DATA EXTRACTS:
(** * STK simulation engine: dependency graph and evaluation orchestrator

    A shallow embedding of [task1_solution/stk_simulation.py] and the
    properties its specification states about it.

    Modelling conventions.
    - A Python [set] that the code iterates over ([DependencyGraph.nodes],
      the values of [DependencyGraph.edges]) is a duplicate-free list that
      gives the order in which the interpreter enumerates it.  The results
      about the graph are stated for every such list, hence for whatever
      order the interpreter picks.  Sets that are only tested for
      membership ([visited], [rec_stack], [cycle_set]) are [gset]s.
    - A Python [dict] whose order is observable ([blocks], [attributes],
      [scenario_overrides], [value_history]) is an association list in
      insertion order; a dict that is only looked up and compared
      ([context], [calculated_values], [in_degree]) is a [gmap].
    - [None] is the [None] of an [option]; a raised exception is the
      [Raises] of [try].
    - Attribute ids are ASCII strings. *)

From Stdlib Require Import QArith Qround Qabs.
From stdpp Require Import gmap strings list sets relations.

#[local] Set Warnings "-clear-no-such-hyp".

Local Open Scope Z_scope.
Local Open Scope string_scope.
Local Open Scope list_scope.

(** ** Python containers *)

(** [s.add(x)] on a set enumerated as the list [s]. *)
Definition set_add (x : string) (s : list string) : list string :=
  if decide (x ∈ s) then s else s ++ [x].

(** [l.index(x)]: position of the first occurrence, [None] when the call
    raises [ValueError]. *)
Fixpoint index (x : string) (l : list string) : option nat :=
  match l with
  | [] => None
  | y :: l' => if decide (y = x) then Some 0%nat else S <$> index x l'
  end.
(** * Simple3dStitching: the call sequence of [MosMain] and what it does to
      the point-cloud containers.

    The example program registers two partial point clouds and stitches
    them.  It is a straight-line script over the imaging SDK: every
    statement of [MosMain], [CheckForRequiredMILFile] and
    [Alloc3dDisplayId] is embedded below as a computation in a small
    state-and-exit monad.  The state holds the point-cloud containers, the
    overlap box, the registration context and result, and the chronological
    list of SDK calls issued so far.  What the program cannot decide by
    itself (the file system, the display driver, the iterative registration)
    is read from an environment record. *)

From Stdlib Require Import ZArith String List Bool Lia.
From Stdlib Require Import PrimFloat Uint63.
Import ListNotations.

Set Warnings "-inexact-float".
Local Open Scope Z_scope.

(** ** Scalar types of the SDK headers *)

Definition MIL_INT := Z.
Definition MIL_ID := Z.
Definition MIL_DOUBLE := float.
Bind Scope float_scope with MIL_DOUBLE.

Definition M_NULL : MIL_ID := 0.

(** The C conversion of a (non-huge) integer to [double]. *)
Definition double_of_MIL_INT (n : MIL_INT) : MIL_DOUBLE :=
  if 0 <=? n then of_uint63 (Uint63.of_Z n)
  else (- of_uint63 (Uint63.of_Z (- n)))%float.

(** ** Point clouds as SDK containers *)

Record Point3d := mkPoint { px : MIL_DOUBLE; py : MIL_DOUBLE; pz : MIL_DOUBLE }.

(** A packed 8-bit colour, as built by the header macro of the same name. *)
Record Color := M_RGB888 { band_r : Z; band_g : Z; band_b : Z }.

Record RangeComponent := mkRange
  { range_SizeX : MIL_INT;
    range_SizeY : MIL_INT;
    range_points : list Point3d }.

Record ReflectanceComponent := mkReflectance
  { refl_SizeBand : MIL_INT;
    refl_SizeX : MIL_INT;
    refl_SizeY : MIL_INT;
    refl_pixels : list Color }.

Record Container := mkContainer
  { COMPONENT_RANGE : option RangeComponent;
    COMPONENT_REFLECTANCE : option ReflectanceComponent }.

Definition empty_container : Container := mkContainer None None.

Definition points_of (c : Container) : list Point3d :=
  match COMPONENT_RANGE c with
  | Some r => range_points r
  | None => []
  end.

Definition colors_of (c : Container) : list Color :=
  match COMPONENT_REFLECTANCE c with
  | Some r => refl_pixels r
  | None => []
  end.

WHAT YOU NEED TO DO:
Repeat every record above. Each one must match exactly.

EXERCISE RESULT:
(** * STK simulation engine: dependency graph and evaluation orchestrator

    A shallow embedding of [task1_solution/stk_simulation.py] and the
    properties its specification states about it.

    Modelling conventions.
    - A Python [set] that the code iterates over ([DependencyGraph.nodes],
      the values of [DependencyGraph.edges]) is a duplicate-free list that
      gives the order in which the interpreter enumerates it.  The results
      about the graph are stated for every such list, hence for whatever
      order the interpreter picks.  Sets that are only tested for
      membership ([visited], [rec_stack], [cycle_set]) are [gset]s.
    - A Python [dict] whose order is observable ([blocks], [attributes],
      [scenario_overrides], [value_history]) is an association list in
      insertion order; a dict that is only looked up and compared
      ([context], [calculated_values], [in_degree]) is a [gmap].
    - [None] is the [None] of an [option]; a raised exception is the
      [Raises] of [try].
    - Attribute ids are ASCII strings. *)

From Stdlib Require Import QArith Qround Qabs.
From stdpp Require Import gmap strings list sets relations.

#[local] Set Warnings "-clear-no-such-hyp".

Local Open Scope Z_scope.
Local Open Scope string_scope.
Local Open Scope list_scope.

(** ** Python containers *)

(** [s.add(x)] on a set enumerated as the list [s]. *)
Definition set_add (x : string) (s : list string) : list string :=
  if decide (x ∈ s) then s else s ++ [x].

(** [l.index(x)]: position of the first occurrence, [None] when the call
    raises [ValueError]. *)
Fixpoint index (x : string) (l : list string) : option nat :=
  match l with
  | [] => None
  | y :: l' => if decide (y = x) then Some 0%nat else S <$> index x l'
  end.
(** * Simple3dStitching: the call sequence of [MosMain] and what it does to
      the point-cloud containers.

    The example program registers two partial point clouds and stitches
    them.  It is a straight-line script over the imaging SDK: every
    statement of [MosMain], [CheckForRequiredMILFile] and
    [Alloc3dDisplayId] is embedded below as a computation in a small
    state-and-exit monad.  The state holds the point-cloud containers, the
    overlap box, the registration context and result, and the chronological
    list of SDK calls issued so far.  What the program cannot decide by
    itself (the file system, the display driver, the iterative registration)
    is read from an environment record. *)

From Stdlib Require Import ZArith String List Bool Lia.
From Stdlib Require Import PrimFloat Uint63.
Import ListNotations.

Set Warnings "-inexact-float".
Local Open Scope Z_scope.

(** ** Scalar types of the SDK headers *)

Definition MIL_INT := Z.
Definition MIL_ID := Z.
Definition MIL_DOUBLE := float.
Bind Scope float_scope with MIL_DOUBLE.

Definition M_NULL : MIL_ID := 0.

(** The C conversion of a (non-huge) integer to [double]. *)
Definition double_of_MIL_INT (n : MIL_INT) : MIL_DOUBLE :=
  if 0 <=? n then of_uint63 (Uint63.of_Z n)
  else (- of_uint63 (Uint63.of_Z (- n)))%float.

(** ** Point clouds as SDK containers *)

Record Point3d := mkPoint { px : MIL_DOUBLE; py : MIL_DOUBLE; pz : MIL_DOUBLE }.

(** A packed 8-bit colour, as built by the header macro of the same name. *)
Record Color := M_RGB888 { band_r : Z; band_g : Z; band_b : Z }.

Record RangeComponent := mkRange
  { range_SizeX : MIL_INT;
    range_SizeY : MIL_INT;
    range_points : list Point3d }.

Record ReflectanceComponent := mkReflectance
  { refl_SizeBand : MIL_INT;
    refl_SizeX : MIL_INT;
    refl_SizeY : MIL_INT;
    refl_pixels : list Color }.

Record Container := mkContainer
  { COMPONENT_RANGE : option RangeComponent;
    COMPONENT_REFLECTANCE : option ReflectanceComponent }.

Definition empty_container : Container := mkContainer None None.

Definition points_of (c : Container) : list Point3d :=
  match COMPONENT_RANGE c with
  | Some r => range_points r
  | None => []
  end.

Definition colors_of (c : Container) : list Color :=
  match COMPONENT_REFLECTANCE c with
  | Some r => refl_pixels r
  | None => []
  end.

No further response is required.